The Appendix added to the Second Edition contains the general proof, that a consistent procedure, based on very simple assumptions, always gives the same results. The thermodynamical functions depend on the quantum-mechanical level-scheme, not on the gratuitous allegation that these levels are the only allowed states."
"We are faced with an assembly of $N$ identical systems. We describe the nature of any one of them by enumerating all its possible states, which we label $1,2,3,4,\dots,l,\dots$.
In principle we have always in mind a quantum-mechanical system whereby the states are to be described by the eigenvalues of a complete set of commuting variables."
"We shall always regard the state of the assembly as determined by the indication that the system No. 1 is in state, say, $l_1$, No. 2 in $l_2$,\dots , No. $N$ in $l_N$.
We shall adhere to this, although the attitude is altogether wrong.
For, a quantum-mechanical system is not in this or that state to be described by
a complete set of commuting variables chosen once for all.
To adopt this view is to think along severely `classicl' lines.
With the set of states so chosen, the system can, at best, be relied upon as having
a certain probability amplitude, and so a certain probability, of being, on
inspection, found in state No. 1 or No. 2 or No. 3, etc.
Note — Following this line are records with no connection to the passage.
Lemma ramp_controller_spawns_witness :
  0 < 2
  /\ rampLoop 2 0 [TickOnly; Both true; ShutdownOnly] = mkRamp 2 ReachedTarget
  /\ rampLoop 2 0 [TickOnly; Both false; TickOnly] = mkRamp 1 StoppedByShutdown
  /\ 0 <= establishedConnections (rampLoop 2 0 [TickOnly; Both false; TickOnly]) <= 2.
Proof.
  split; [lia|]. split; [reflexivity|]. split; [reflexivity|].
  exact (proj1 (ramp_controller_spawns 2 [TickOnly; Both false; TickOnly] ltac:(lia))).
Defined.

(** ** Expected close *)

(** C7: when [ReadMessage] fails with a close error whose code is normal
    closure, going away or no status received, the worker goes back to the
    top of [reconnectLoop] without an addition to [failed], and its next
    iteration, [shutdown] still open, dials. *)
Theorem expected_close_reconnects (verbose : bool) (o : Outcome) (conn : Conn)
        (w : Worker) (code : Z) (c : Counters) :
  phase w = Connected conn ->
  read o = ReadErr (CloseError code) ->
  code = websocket.CloseNormalClosure \/ code = websocket.CloseGoingAway
  \/ code = websocket.CloseNoStatusReceived ->
  phase (fst (worker_iter verbose false o w)) = Connecting
  /\ failedConnections (apply_effects c (snd (worker_iter verbose false o w)))
     = failedConnections c
  /\ count_add Failed 1 (snd (worker_iter verbose false o w)) = 0%nat
  /\ (forall o' : Outcome,
         head (snd (worker_iter verbose false o' (fst (worker_iter verbose false o w))))
         = Some Dial).
Proof.
  intros Hp Hr Hcode.
  assert (Hw : fst (worker_iter verbose false o w)
               = mkWorker Connecting (reconnectAttempts w) (defers w)).
  { apply (read_error_goes_back verbose o conn w (CloseError code) Hp Hr). reflexivity. }
  rewrite Hw. split; [reflexivity|].
  assert (Hes : snd (worker_iter verbose false o w)
                = [ReadMessage conn]
                  ++ vlog verbose (if code =? websocket.CloseNoStatusReceived
                                   then LogUnhandledError conn (CloseError code)
                                   else LogConnectionClosed conn (CloseError code))).
  { unfold worker_iter, connected_iter. rewrite Hp, Hr.
    destruct Hcode as [-> | [-> | ->]]; reflexivity. }
  rewrite Hes.
  split; [destruct verbose; reflexivity|].
  split; [destruct verbose; reflexivity|].
  intros o'. apply connecting_dials. reflexivity.
Qed.

Lemma expected_close_reconnects_witness :
  phase (fst (worker_iter true false
                (mkOutcome (Some 8) (ReadErr (CloseError 1005)) true)
                (mkWorker (Connected 7) 0 [DConnClose 7; DDecActive; DRecover; DWgDone])))
  = Connecting.
Proof.
  exact (proj1 (expected_close_reconnects true
                  (mkOutcome (Some 8) (ReadErr (CloseError 1005)) true) 7
                  (mkWorker (Connected 7) 0 [DConnClose 7; DDecActive; DRecover; DWgDone])
                  1005 zero_counters eq_refl eq_refl
                  (or_intror (or_intror eq_refl)))).
Defined.

(** ** The verbose flag *)

Lemma erase_logs_app (es1 es2 : list Effect) :
  erase_logs (es1 ++ es2) = erase_logs es1 ++ erase_logs es2.
Proof. unfold erase_logs. apply List.filter_app. Qed.

Lemma erase_logs_deferred (ds : list Deferred) :
  erase_logs (concat (map run_deferred ds)) = concat (map run_deferred ds).
Proof.
  induction ds as [|d ds IH]; [reflexivity|].
  cbn [map concat]. rewrite erase_logs_app, IH.
  destruct d; reflexivity.
Qed.

Lemma erase_logs_vlog (verbose : bool) (m : LogMsg) : erase_logs (vlog verbose m) = [].
Proof. destruct verbose; reflexivity. Qed.

(** An iteration with diagnostics on is the iteration with diagnostics off
    plus its log lines. *)
Lemma worker_iter_verbose (verbose shut : bool) (o : Outcome) (w : Worker) :
  fst (worker_iter verbose shut o w) = fst (worker_iter false shut o w)
  /\ erase_logs (snd (worker_iter verbose shut o w)) = snd (worker_iter false shut o w).
Proof.
  unfold worker_iter. destruct (phase w) as [|conn|]; [| |split; reflexivity].
  - unfold connecting_iter, do_return. destruct shut.
    + split; [reflexivity|]. cbn [snd].
      rewrite erase_logs_app, erase_logs_vlog, erase_logs_deferred. reflexivity.
    + destruct (dial o); [split; reflexivity|].
      unfold maxReconnectAttempts. cbn [Z.ltb Z.compare andb fst snd].
      split; [reflexivity|].
      rewrite !erase_logs_app, erase_logs_vlog. reflexivity.
  - unfold connected_iter, do_return, goto_reconnectLoop. destruct shut.
    + split; [reflexivity|]. cbn [snd].
      rewrite !erase_logs_app, erase_logs_vlog, erase_logs_deferred. reflexivity.
    + destruct (read o) as [mt p|err].
      * split; [reflexivity|]. cbn [snd].
        destruct verbose, (mt =? websocket.TextMessage), (mt =? websocket.PongMessage);
          reflexivity.
      * destruct (IsUnexpectedCloseError err expectedCloseCodes
                  || IsCloseError err [websocket.CloseNormalClosure; websocket.CloseGoingAway]);
          [|destruct (isTimeout err); [destruct (pingOk o)|]];
          (split; [reflexivity|]); cbn [snd];
          rewrite ?erase_logs_app, ?erase_logs_vlog; reflexivity.
Qed.

Lemma apply_effects_erase_logs (es : list Effect) :
  forall c : Counters, apply_effects c (erase_logs es) = apply_effects c es.
Proof.
  unfold apply_effects.
  induction es as [|e es IH]; intros c; [reflexivity|].
  destruct e; simpl; apply IH.
Qed.

Lemma apply_wg_erase_logs (es : list Effect) :
  forall n : Z, fold_left apply_wg (erase_logs es) n = fold_left apply_wg es n.
Proof.
  induction es as [|e es IH]; intros n; [reflexivity|].
  destruct e; simpl; apply IH.
Qed.

Lemma sys_step_verbose (C : Z) (s : Sys) (ev : Event) :
  sys_step (mkConfig C false) s ev
  = option_map without_logs (sys_step (mkConfig C true) s ev).
Proof.
  destruct ev as [| |i o]; simpl.
  - destruct (Z.of_nat (length (workers s)) <? C); reflexivity.
  - destruct (close (signal s)); reflexivity.
  - destruct (workers s !! i) as [w|]; [|reflexivity].
    destruct (worker_iter_verbose true (is_closed (signal s)) o w) as [Hw Hes].
    destruct (worker_iter true (is_closed (signal s)) o w) as [w1 es1].
    destruct (worker_iter false (is_closed (signal s)) o w) as [w0 es0].
    simpl in *. subst w0 es0. unfold without_logs. simpl.
    rewrite apply_effects_erase_logs, apply_wg_erase_logs. reflexivity.
Qed.

(** C9: two runs that differ only in the verbose flag and receive the same
    events and outcomes go through the same states (counters, wait group,
    shutdown channel, phase and deferred calls of every worker) and do the
    same things, log lines apart: the run without diagnostics is the run
    with diagnostics, its log lines erased.  In particular one panics
    exactly when the other does. *)
Theorem verbose_changes_diagnostics_only (C : Z) (s : Sys) (evs : list Event) :
  sys_run (mkConfig C false) s evs
  = option_map without_logs (sys_run (mkConfig C true) s evs).
Proof.
  revert s. induction evs as [|ev evs IH]; intros s; [reflexivity|].
  cbn [sys_run]. rewrite sys_step_verbose.
  destruct (sys_step (mkConfig C true) s ev) as [[s1 es1]|]; [|reflexivity].
  cbn [option_map without_logs fst snd]. rewrite IH.
  destruct (sys_run (mkConfig C true) s1 evs) as [[s2 es2]|]; [|reflexivity].
  unfold without_logs. cbn [option_map fst snd].
  rewrite erase_logs_app. reflexivity.
Qed.
(** * Release ingestion and reconciliation engine: a shallow embedding

    The development follows four source units of the repository:

    - [src/workers/processors/feed-ingest.processor.ts]
      (module [FeedIngest]): the tiered ingest processor, its idempotent
      event insert and the atomic [GREATEST] watermark update;
    - the chapter listing route with [performOnDemandSync]
      (module [OnDemandSync]): the advisory-lock guarded lazy sync;
    - [src/lib/monitoring.ts] (modules [Alerting] and [Monitoring]): the
      DLQ alerting service with its cooldown map, and the error monitor
      with its queue;
    - the middleware (modules [RateLimit] and [Middleware]): its
      [BoundedRateLimitStore] and [checkRateLimit], and the request
      handling around them, with [updateSession] of
      [src/lib/supabase/middleware.ts].

    The paging and the series-id test of the chapter listing route are
    in module [ChaptersRoute].

    JavaScript timestamps are milliseconds since the Unix epoch, kept as
    [Z]; counters are [nat]; thrown values carry the failure class the
    storage layer or adapter attached to them and their message text. *)

From Stdlib Require Import ZArith QArith Lia List Bool String Ascii.
From stdpp Require Import base option list gmap strings pretty.

Import ListNotations.
Local Open Scope string_scope.
Local Open Scope Z_scope.

(* ===================================================================== *)
(** ** JavaScript values and helpers *)
(* ===================================================================== *)

Module Js.

(** What kind of failure a thrown error stands for.  This is the "failure
    class" a typed storage layer would expose; the message is free text. *)
Inductive FailureClass : Type :=
| UniqueConstraintViolation
| StorageUnavailable
| MalformedRow
| UpstreamThrottled
| UpstreamUnreachable
| ProgramError.

(** A thrown JavaScript value: an [Error] instance (class and message), or
    any other value ([throw "text"], [throw 42], ...). *)
Inductive Thrown : Type :=
| JsError (cls : FailureClass) (message : string)
| JsNonError (repr : string).

(** [err instanceof Error] *)
Definition instanceof_Error (err : Thrown) : bool :=
  match err with JsError _ _ => true | JsNonError _ => false end.

(** [String.prototype.includes]: [needle] occurs somewhere in [hay]. *)
Fixpoint includes (hay needle : string) : bool :=
  String.prefix needle hay ||
  match hay with
  | EmptyString => false
  | String _ rest => includes rest needle
  end.

(** Truthiness of a string: every string but the empty one. *)
Definition truthy_str (s : string) : bool := negb (String.eqb s "").

(** Truthiness of [string | null | undefined]. *)
Definition truthy_ostr (o : option string) : bool :=
  match o with Some s => truthy_str s | None => false end.

(** [o || d] on [string | null | undefined]. *)
Definition or_str (o : option string) (d : string) : string :=
  match o with
  | Some s => if truthy_str s then s else d
  | None => d
  end.

(** [x || 0] on an optional counter. *)
Definition or_zero (o : option nat) : nat :=
  match o with Some n => n | None => 0%nat end.

(** Value of one hexadecimal digit. *)
Definition hex_digit (c : ascii) : option Z :=
  let n := Z.of_nat (nat_of_ascii c) in
  if (48 <=? n) && (n <=? 57) then Some (n - 48)
  else if (97 <=? n) && (n <=? 102) then Some (n - 87)
  else if (65 <=? n) && (n <=? 70) then Some (n - 55)
  else None.

(** Longest prefix of hexadecimal digits, folded left to right.  The
    result is [None] when no digit was read. *)
Fixpoint hex_prefix (s : string) (acc : option Z) : option Z :=
  match s with
  | EmptyString => acc
  | String c rest =>
      match hex_digit c with
      | Some d => hex_prefix rest (Some (16 * default 0 acc + d))
      | None => acc
      end
  end.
"The determination of the statistical entropy of a thermodynamical system always
rests on counting the number of permutations that comply with certain restrictions, or, speaking in terms of physics,
counting the number of different microstates that do not differ for the macroscopic observer
because they all agree with regard to the macroscopic properties which alone can be observed by him\dots
" For performing this count we have, in this book, always adopted the customary method, which rests on the assumption that every system \dots always finds itself in a state of sharply defined energy \dots
"In the beginning of Chapter II it was mentioned that this assumption is irreconcilable with the very foundations of quantum mechanics."